(** ** Interval calendar *)

Lemma ValidInterval_cases (i : string) :
  ValidInterval i = Ok tt ->
  i = "1d" \/ i = "5d" \/ i = "1wk" \/ i = "1mo" \/ i = "3mo".
Proof.
  unfold ValidInterval, find_interval, valid_interval. simpl.
  destruct (String.eqb_spec i "1d"); [tauto |].
  destruct (String.eqb_spec i "5d"); [tauto |].
  destruct (String.eqb_spec i "1wk"); [tauto |].
  destruct (String.eqb_spec i "1mo"); [tauto |].
  destruct (String.eqb_spec i "3mo"); [tauto |].
  simpl. discriminate.
Qed.

Lemma ValidInterval_throws (i : string) :
  ValidInterval i <> Ok tt ->
  ValidInterval i = Throw (InvalidInputException invalid_interval_message).
Proof.
  unfold ValidInterval. destruct (find_interval i); simpl; congruence.
Qed.

Lemma IntervalInEpoch_bounds (i : string) :
  ValidInterval i = Ok tt -> 86400 <= IntervalInEpoch i <= 7776000.
Proof.
  intros H.
  destruct (ValidInterval_cases i H) as [-> | [-> | [-> | [-> | ->]]]];
    vm_compute; split; discriminate.
Qed.

(** ** The constructor *)

Lemma range_facts (from to : Z) :
  valid_range from to ->
  0 < to - from /\ in_int64 (to - from) /\ in_int64 to /\ in_int64 from.
Proof.
  intros (H1 & H2 & H3).
  unfold in_int64, INT64_MIN, INT64_MAX in *. lia.
Qed.

Section Constructor.

Variables (sym i : string) (from to : Z).
Hypothesis Hvalid : ValidInterval i = Ok tt.
Hypothesis Hrange : valid_range from to.

(** The sample count as the code stores it, and the step it derives. *)
Let e : Z := wrap32 (spec_expectedSamples from to (IntervalInEpoch i)).
Let step : Z := spec_stepSize from to e.

Lemma expected_tuples_of_valid :
  expected_tuples_of from to (IntervalInEpoch i) = Ok e.
Proof.
  destruct (range_facts from to Hrange) as (HD & HDr & _ & _).
  pose proof (IntervalInEpoch_bounds i Hvalid) as HI.
  unfold expected_tuples_of.
  rewrite sub64_small by assumption.
  rewrite div64_pos by (unfold in_int64 in HDr; lia). simpl.
  rewrite add64_small; [reflexivity |].
  unfold in_int64, INT64_MIN, INT64_MAX in *.
  pose proof (Z.div_pos (to - from) (IntervalInEpoch i) ltac:(lia) ltac:(lia)).
  pose proof (Z.mul_div_le (to - from) (IntervalInEpoch i) ltac:(lia)).
  nia.
Qed.

(** The divisor of the second division, when it is taken. *)
Lemma chunks_bounds :
  60 < e ->
  add32 (Z.quot e 60) 1 = e / 60 + 1 /\ 2 <= e / 60 + 1 <= to - from.
Proof.
  intros He.
  destruct (range_facts from to Hrange) as (HD & HDr & _ & _).
  pose proof (IntervalInEpoch_bounds i Hvalid) as HI.
  pose proof (wrap32_range (spec_expectedSamples from to (IntervalInEpoch i)))
    as Hr. fold e in Hr. unfold in_int, INT_MIN, INT_MAX in Hr.
  rewrite Z.quot_div_nonneg by lia.
  assert (Hq1 : 1 <= e / 60) by (apply Z.div_le_lower_bound; lia).
  pose proof (Z.mul_div_le e 60 eq_refl) as Hq2.
  split.
  - unfold add32. apply wrap32_small. unfold in_int, INT_MIN, INT_MAX. lia.
  - split; [lia |].
    pose proof (Z.div_pos (to - from) (IntervalInEpoch i) ltac:(lia) ltac:(lia))
      as Hq0.
    pose proof (Z.mul_div_le (to - from) (IntervalInEpoch i) ltac:(lia)) as Hm.
    destruct (wrap32_pos_cases
                (spec_expectedSamples from to (IntervalInEpoch i))) as [Heq | Hbig].
    + unfold spec_expectedSamples. lia.
    + fold e in Heq. unfold spec_expectedSamples in Heq. nia.
    + unfold spec_expectedSamples, INT_MAX in Hbig. nia.
Qed.

Lemma step_bounds : 0 < step <= to - from.
Proof.
  destruct (range_facts from to Hrange) as (HD & _).
  unfold step, spec_stepSize.
  destruct (Z.ltb_spec 60 e) as [He | He]; [| lia].
  destruct (chunks_bounds He) as (_ & Hm).
  split.
  - apply Z.div_str_pos. lia.
  - apply Z.div_le_upper_bound; nia.
Qed.

Lemma increment_of_valid : increment_of from to e = Ok step.
Proof.
  destruct (range_facts from to Hrange) as (HD & HDr & _ & _).
  unfold increment_of, step, spec_stepSize.
  rewrite sub64_small by assumption.
  destruct (Z.ltb_spec 60 e) as [He | He]; [| reflexivity].
  destruct (chunks_bounds He) as (-> & Hm).
  apply div64_pos; unfold in_int64 in HDr; lia.
Qed.

Lemma YahooFunctionData_new_valid :
  YahooFunctionData_new sym from to i =
  Ok {| plan := None;
        symbol := sym;
        from_epoch := from;
        cur_to_epoch := Z.min (from + step) to;
        to_epoch := to;
        interval := i;
        increment_epoch := step |}.
Proof.
  destruct (range_facts from to Hrange) as (HD & HDr & Hto & Hfrom).
  pose proof step_bounds as Hs.
  unfold YahooFunctionData_new.
  rewrite expected_tuples_of_valid. simpl.
  rewrite increment_of_valid. simpl.
  rewrite add64_small
    by (unfold in_int64, INT64_MIN, INT64_MAX in *; lia).
  do 2 f_equal.
  destruct (Z.ltb_spec (from + step) to); lia.
Qed.

Lemma first_window_end : Z.min (from + step) to = from + step.
Proof. pose proof step_bounds. lia. Qed.

End Constructor.

(** ** The window generator *)

Lemma GeneratePlan_done (d : YahooFunctionData) :
  to_epoch d < cur_to_epoch d -> GeneratePlan d = (None, d).
Proof.
  intros H. unfold GeneratePlan.
  destruct (Z.ltb_spec (to_epoch d) (cur_to_epoch d)); [reflexivity | lia].
Qed.

Lemma GeneratePlan_issue (d : YahooFunctionData) :
  cur_to_epoch d <= to_epoch d ->
  GeneratePlan d =
  (Some (csv_rel (request_url (symbol d) (to_string (from_epoch d))
                    (to_string (cur_to_epoch d)) (interval d))),
   advance d).
Proof.
  intros H. unfold GeneratePlan.
  destruct (Z.ltb_spec (to_epoch d) (cur_to_epoch d)); [lia | reflexivity].
Qed.

Section Cursor.

Variables (sym i : string) (p : option ReadCSVRelation) (from to step : Z).
Let cur : nat -> YahooFunctionData := cursor sym i p from to step.
Hypothesis Hstep : 0 < step.
Hypothesis Hfrom : INT64_MIN <= from.
Hypothesis Hto : to + step <= INT64_MAX.

Lemma advance_cursor (k : nat) :
  from + (Z.of_nat k + 1) * step <= to ->
  advance (cur k) = cur (S k).
Proof.
  intros Hk. unfold cur, advance, cursor. simpl plan. simpl symbol.
  cbn [from_epoch cur_to_epoch to_epoch interval increment_epoch].
  rewrite !add64_small
    by (unfold in_int64, INT64_MIN, INT64_MAX in *; nia).
  f_equal; lia.
Qed.

Lemma GeneratePlan_cursor_issue (k : nat) :
  from + (Z.of_nat k + 1) * step <= to ->
  GeneratePlan (cur k) =
  (Some (request (window_at sym i from step k)), cur (S k)).
Proof.
  intros Hk. rewrite GeneratePlan_issue by exact Hk.
  rewrite advance_cursor by exact Hk. reflexivity.
Qed.

Lemma GeneratePlan_cursor_done (k : nat) :
  to < from + (Z.of_nat k + 1) * step ->
  GeneratePlan (cur k) = (None, cur k).
Proof. intros Hk. apply GeneratePlan_done. exact Hk. Qed.

(** From the [k]-th cursor, with [n] windows left below [to], the
    generator issues exactly these [n] windows and then the null
    pointer, whatever fuel is left over. *)
Lemma PullAll_cursor (n : nat) :
  forall (k fuel : nat),
    (n < fuel)%nat ->
    from + Z.of_nat (k + n) * step <= to < from + (Z.of_nat (k + n) + 1) * step ->
    PullAll fuel (cur k) =
    Some (map (window_at sym i from step) (seq k n), cur (k + n)).
Proof.
  induction n as [| n IH]; intros k fuel Hfuel Hn;
    (destruct fuel as [| fuel]; [lia |]).
  - rewrite Nat.add_0_r in *. simpl.
    rewrite GeneratePlan_cursor_done by lia. reflexivity.
  - assert (Hk : from + (Z.of_nat k + 1) * step <= to) by nia.
    cbn [PullAll]. rewrite GeneratePlan_cursor_issue by exact Hk.
    rewrite (IH (S k) fuel) by (try lia; replace (S k + n)%nat with (k + S n)%nat by lia; exact Hn).
    replace (S k + n)%nat with (k + S n)%nat by lia.
    reflexivity.
Qed.

End Cursor.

---+---

YOUR INSTRUCTIONS: Retype the portion of the data above that starts on the line with "Lemma GeneratePlan_issue (d" and finishes on the line with "(** From the", including both of those lines.

TASK RESPONSE:
Lemma GeneratePlan_issue (d : YahooFunctionData) :
  cur_to_epoch d <= to_epoch d ->
  GeneratePlan d =
  (Some (csv_rel (request_url (symbol d) (to_string (from_epoch d))
                    (to_string (cur_to_epoch d)) (interval d))),
   advance d).
Proof.
  intros H. unfold GeneratePlan.
  destruct (Z.ltb_spec (to_epoch d) (cur_to_epoch d)); [lia | reflexivity].
Qed.

Section Cursor.

Variables (sym i : string) (p : option ReadCSVRelation) (from to step : Z).
Let cur : nat -> YahooFunctionData := cursor sym i p from to step.
Hypothesis Hstep : 0 < step.
Hypothesis Hfrom : INT64_MIN <= from.
Hypothesis Hto : to + step <= INT64_MAX.

Lemma advance_cursor (k : nat) :
  from + (Z.of_nat k + 1) * step <= to ->
  advance (cur k) = cur (S k).
Proof.
  intros Hk. unfold cur, advance, cursor. simpl plan. simpl symbol.
  cbn [from_epoch cur_to_epoch to_epoch interval increment_epoch].
  rewrite !add64_small
    by (unfold in_int64, INT64_MIN, INT64_MAX in *; nia).
  f_equal; lia.
Qed.

Lemma GeneratePlan_cursor_issue (k : nat) :
  from + (Z.of_nat k + 1) * step <= to ->
  GeneratePlan (cur k) =
  (Some (request (window_at sym i from step k)), cur (S k)).
Proof.
  intros Hk. rewrite GeneratePlan_issue by exact Hk.
  rewrite advance_cursor by exact Hk. reflexivity.
Qed.

Lemma GeneratePlan_cursor_done (k : nat) :
  to < from + (Z.of_nat k + 1) * step ->
  GeneratePlan (cur k) = (None, cur k).
Proof. intros Hk. apply GeneratePlan_done. exact Hk. Qed.

(** From the [k]-th cursor, with [n] windows left below [to], the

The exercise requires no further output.